03.10.20

Sight Sciences Announces Publication of First-Ever Multicenter MIGS study in Childhood Glaucoma

Source: Sight Sciences

Sight Sciences announced that positive outcomes from a new multicenter study of one of the OMNI Surgical System’s predecessor devices, TRAB360, were published in the American Journal of Ophthalmology.

Following a 2019 publication1 of a clinical study which evaluated the safety and effectiveness of circumferential ab interno trabeculotomy (goniotomy) using TRAB360 in standalone MIGS surgery in adults, this study is the first multicenter trial to evaluate the same procedure performed in pediatric patients.

The study, titled “Trabeculotomy Ab Interno with the TRAB360 Device for Childhood Glaucomas,”2 is a multicenter, retrospective interventional case series of 46 eyes in 41 patients with a median age of 12 months and a median follow-up period of 14.5 months. Median preoperative IOP was 30 mm Hg and median post-operative IOP was 18 mm Hg from this standalone pediatric surgery at the median follow-up period of 14.5 months. Surgical success, defined as postoperative IOP of ≤24 mm Hg with or without medications and no additional surgery required to control IOP, was achieved in 67.4% of eyes. Among 40 eyes for which trabeculotomy with the TRAB360 was the first glaucoma surgery, the success rate was 70%. Among 18 primary congenital glaucoma (PCG) eyes for which trabeculotomy with the TRAB360 was the first glaucoma surgery, the success rate was 83.3%. Cyclodialysis-related hypotony was reported in two eyes (4.3%). Both of these eyes had angle anomalies that likely predisposed them to forming cyclodialysis clefts when traction was exerted on the trabecular meshwork. One eye resolved without further intervention and the other eye required surgical intervention to treat the hypotony. No other significant complications were reported.

“This study, the first to critically evaluate outcomes of circumferential ab interno trabeculotomy using the TRAB360 device to treat childhood glaucoma, shows that the procedure is a compelling early surgical intervention in pediatric glaucoma,” Alana Grajewski, MD, Professor of Clinical Ophthalmology and Director of The Samuel & Ethel Balkan International Pediatric Glaucoma Center at the Bascom Palmer Eye Institute, and co-author of the study, said in a company news release. “For years, my pediatric glaucoma specialist colleagues around the country and I have been using the Sight Sciences devices in pediatric cases because the technology uniquely provides access to all 360 degrees of the diseased conventional outflow pathway through a single clear corneal incision. Moving beyond TRAB360 with OMNI, we are adding viscodilation of the distal outflow system to the trabeculotomy, thereby providing our patients two sequential, comprehensive, canal-based MIGS procedures that together can target all 360 degrees of disease at all three levels of outflow resistance.”

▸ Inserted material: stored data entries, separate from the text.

(** C7.  The asset-group list read, on the resource data of its schema.
    The request is a GET of the asset-group collection whose query holds a
    [$filter] exactly when a name is configured (and then it is the
    exact-name filter; otherwise the query is empty).  A reply of a status
    other than 200 gives the ReadFailed error with [d] as it was.  On a
    reply of status 200 whose decoded [Items] is [items], nil is returned,
    the id is the constant asset_groups, and the attribute asset_groups
    holds one object per item, in the order of [items], with the id, name
    and description of that item; for no item this is the empty
    collection. *)
Theorem asset_groups_list_contract m d w :
  schema.sch d = assetGroupsSchema →
  let query := assetGroupsQuery d in
  let get := lookupRequest m "AssetGroups" query in
  ((is_Some (query !! "$filter") ↔ isSet d "name") ∧
   (isSet d "name" → query = nameFilter (attr d "name")) ∧
   (¬ isSet d "name" → query = ∅)) ∧
  (Method get = "GET" ∧
   URL get = ApiEndpoint m +:+ "/api/v4/AssetGroups" ∧
   (is_Some (Query get !! "$filter") ↔ isSet d "name") ∧
   (isSet d "name" →
      Query get !! "$filter" = Some ("Name eq '" +:+ attr d "name" +:+ "'")) ∧
   (¬ isSet d "name" → Query get = ∅)) ∧
  (∀ resp w', Client m get w = (Ok resp, w') →
     (StatusCode resp ≠ 200 →
        dataSourceAssetGroupsRead m d w =
          (Err (ReadFailed "asset groups" (Status resp)), d, w')) ∧
     (∀ b items, StatusCode resp = 200 → Body resp = Ok b →
        UnmarshalItems b = Ok items →
        ∃ d' out,
          dataSourceAssetGroupsRead m d w = (Ok (), d', w') ∧
          schema.id d' = "asset_groups" ∧
          schema.lists d' !! "asset_groups" = Some out ∧
          length out = length items ∧
          (∀ i ag, items !! i = Some ag →
             out !! i = Some {[ "id" := Id ag; "name" := Name ag;
                                "description" := Description ag ]}) ∧
          (items = [] → out = []) ∧
          schema.strs d' = schema.strs d ∧
          schema.sch d' = schema.sch d)).
Proof.
  intros Hs query get.
  assert ((is_Some (query !! "$filter") ↔ isSet d "name") ∧
          (isSet d "name" → query = nameFilter (attr d "name")) ∧
          (¬ isSet d "name" → query = ∅)) as Hq.
  { subst query. unfold assetGroupsQuery, isSet.
    destruct (schema.GetOk d "name").2; split_and!; try done.
    split; [|done]. by intros [? ?]. }
  split; [exact Hq|]. split.
  - destruct Hq as (Hiff & Hset & Hunset). split_and!.
    + reflexivity.
    + reflexivity.
    + exact Hiff.
    + intros H. change (Query get) with query. by rewrite (Hset H).
    + intros H. change (Query get) with query. by apply Hunset.
  - intros resp w' Hdo. rewrite (AssetGroupsRead_run _ _ _ Hs).
    fold query. fold get. rewrite Hdo. unfold StatusOK. split.
    + intros H200. by destruct (Z.eqb_spec (StatusCode resp) 200).
    + intros b items -> -> ->. cbn [Z.eqb Pos.eqb negb].
      eexists _, (groupObject <$> items). split; [reflexivity|].
      cbn [schema.sch schema.id schema.strs schema.lists]. split_and!; try done.
      * apply lookup_insert_eq.
      * apply length_fmap.
      * intros i ag Hi. by rewrite list_lookup_fmap, Hi.
      * by intros ->.
Qed.

End DataSources.

(** ** The provider *)

Section Configure.

Context `{env : Env}.

Lemma provider_attrs d k :
  schema.sch d = providerSchema →
  k ∈ ["api_endpoint"; "key_id"; "key_secret"] →
  isStringAttr (schema.sch d) k.
Proof.
  intros -> Hk. unfold isStringAttr.
  repeat (apply elem_of_cons in Hk as [->|Hk];
          [eexists; split; reflexivity|]).
  by apply elem_of_nil in Hk.
Qed.

Lemma providerConfigure_run client d w :
  schema.sch d = providerSchema →
  providerConfigure client d w =
  match client (loginRequest (attr d "api_endpoint") (attr d "key_id")
                  (attr d "key_secret")) w with
  | (Err e, w') => (Err e, d, w')
  | (Ok resp, w') =>
      if negb (StatusCode resp =? StatusOK)
      then (Err (AuthenticationFailed (Status resp)), d, w')
      else
        match Body resp with
        | Err e => (Err e, d, w')
        | Ok b =>
            match UnmarshalAuthResp b with
            | Err e => (Err e, d, w')
            | Ok a =>
                if bool_decide (Token a = "") then (Err MalformedResponse, d, w')
                else (Ok {| ApiEndpoint := attr d "api_endpoint";
                            ApiToken := Token a; Client := client |}, d, w')
            end
        end
  end.
Proof.
  intros Hs.
  pose proof (λ k H, Get_string d k (provider_attrs d k Hs H)) as HG.
  unfold providerConfigure, loginRequest, jsonContent, attr.
  run_with HG.
  destruct (client _ w) as [[resp|e] w']; [|reflexivity].
  destruct (negb _); [reflexivity|].
  destruct (Body resp) as [b|]; [|reflexivity].
  destruct (UnmarshalAuthResp b) as [a|]; [|reflexivity].
  destruct (bool_decide _); reflexivity.
Qed.

(** C5.  A login attempt, on the configuration data of the provider schema.
    A reply of a status other than 200 fails with the authentication error;
    a reply of status 200 that decodes with an empty Token fails with the
    malformed-response error; a reply of status 200 that decodes with a
    non-empty Token returns the client of the configured endpoint with that
    token.  Whenever a client is returned, its endpoint is the configured
    one and its token is the non-empty Token of a 200 reply: no client with
    an empty token is ever returned.  The configuration data is never
    changed. *)
Theorem login_contract client d w :
  schema.sch d = providerSchema →
  let login := loginRequest (attr d "api_endpoint") (attr d "key_id")
                 (attr d "key_secret") in
  (∀ resp w', client login w = (Ok resp, w') →
     (StatusCode resp ≠ 200 →
        providerConfigure client d w =
          (Err (AuthenticationFailed (Status resp)), d, w')) ∧
     (∀ b a, StatusCode resp = 200 → Body resp = Ok b →
        UnmarshalAuthResp b = Ok a →
        (Token a = "" →
           providerConfigure client d w = (Err MalformedResponse, d, w')) ∧
        (Token a ≠ "" →
           providerConfigure client d w =
             (Ok {| ApiEndpoint := attr d "api_endpoint"; ApiToken := Token a;
                    Client := client |}, d, w')))) ∧
  (∀ c d' w', providerConfigure client d w = (Ok c, d', w') →
     ApiEndpoint c = attr d "api_endpoint" ∧ ApiToken c ≠ "" ∧ d' = d ∧
     ∃ resp b a, client login w = (Ok resp, w') ∧ StatusCode resp = 200 ∧
       Body resp = Ok b ∧ UnmarshalAuthResp b = Ok a ∧ ApiToken c = Token a) ∧
  (∀ e d' w', providerConfigure client d w = (Err e, d', w') → d' = d).
Proof.
  intros Hs login. rewrite (providerConfigure_run _ _ _ Hs). fold login.
  unfold StatusOK. split_and!.
  - intros resp w' ->. split.
    + intros H200. by destruct (Z.eqb_spec (StatusCode resp) 200).
    + intros b a -> -> ->. cbn [Z.eqb Pos.eqb negb]. split.
      * intros ->. reflexivity.
      * intros Ht. by rewrite bool_decide_eq_false_2.
  - intros c d' w' H.
    destruct (client login w) as [[resp|] w1]; [|discriminate].
    destruct (Z.eqb_spec (StatusCode resp) 200) as [H200|]; [|discriminate].
    cbn [negb] in H.
    destruct (Body resp) as [b|] eqn:Hb; [|discriminate].
    destruct (UnmarshalAuthResp b) as [a|] eqn:Ha; [|discriminate].
    case_bool_decide as Ht; [discriminate|].
    injection H as <- <- <-. cbn. split_and!; try done.
    by exists resp, b, a.
  - intros e d' w' H.
    destruct (client login w) as [[resp|] w1]; [|congruence].
    destruct (negb _); [congruence|].
    destruct (Body resp) as [b|]; [|congruence].
    destruct (UnmarshalAuthResp b) as [a|]; [|congruence].
    destruct (bool_decide _); congruence.
Qed.

End Configure.

(** ** The schema of the Application resource and the provider *)

Section Schemas.

Context `{env : Env}.

(** Without case folding, [StringInSlice] accepts exactly the strings of
    the slice. *)
Lemma StringInSlice_exact valid x k :
  (StringInSlice valid false x k).2 = [] ↔ ∃ v, x = AString v ∧ v ∈ valid.
Proof.
  unfold StringInSlice. destruct x as [| | |v| |]; cbn;
    try (split; [discriminate|by intros (? & ? & _)]).
  destruct (existsb _ valid) eqn:E; cbn.
  - split; [intros _|done]. exists v. split; [done|].
    apply existsb_exists in E as (str & Hin & Hstr).
    cbn in Hstr. rewrite orb_false_r, bool_decide_eq_true in Hstr.
    subst. by apply list_elem_of_In.
  - split; [discriminate|]. intros (v' & [= <-] & Hin).
    apply not_true_iff_false in E. destruct E.
    apply existsb_exists. exists v. split; [by apply list_elem_of_In|].
    by rewrite bool_decide_eq_true_2.
Qed.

OMNI targets all three levels of outflow resistance: a trabeculotomy procedure to address trabecular meshwork, and a viscodilation procedure to address Schlemm’s canal and the collector channels.

“As an early adopter of Sight Sciences’ first two single-purpose devices—TRAB360 for trabeculotomy and VISCO360 for canal viscodilation—I am pleased to have provided positive reinforcement and encouragement to the Sight Sciences team early on as they pushed forward to develop the fully integrated, dual-procedure OMNI Surgical System so that glaucoma surgeons around the world could better care for their patients with a comprehensive, multi-modal canal-based solution,” Dr. Grajewski said.

“Reviewing the positive clinical outcomes of the OMNI predecessor procedure in childhood glaucoma and thinking about our company’s role in helping equip pediatric surgeons with the tools they need to fight pediatric blindness has been truly inspirational for our team here at Sight Sciences, and is arguably one of the most satisfying and rewarding developments in my career personally,” said Sight Sciences co-founder and CEO Paul Badawi. “We have really enjoyed our close relationships with the pediatric glaucoma community and have learned so much from them over the years. As canal physiology experts, pediatric ophthalmic surgeons such as Dr. Grajewski, Dr. James Brandt (UC Davis), and many other surgeons beyond this published study have been major sources of inspiration to us over the years as we listen to customer needs and strive to provide them with the best shots on goal within the conventional outflow pathway.”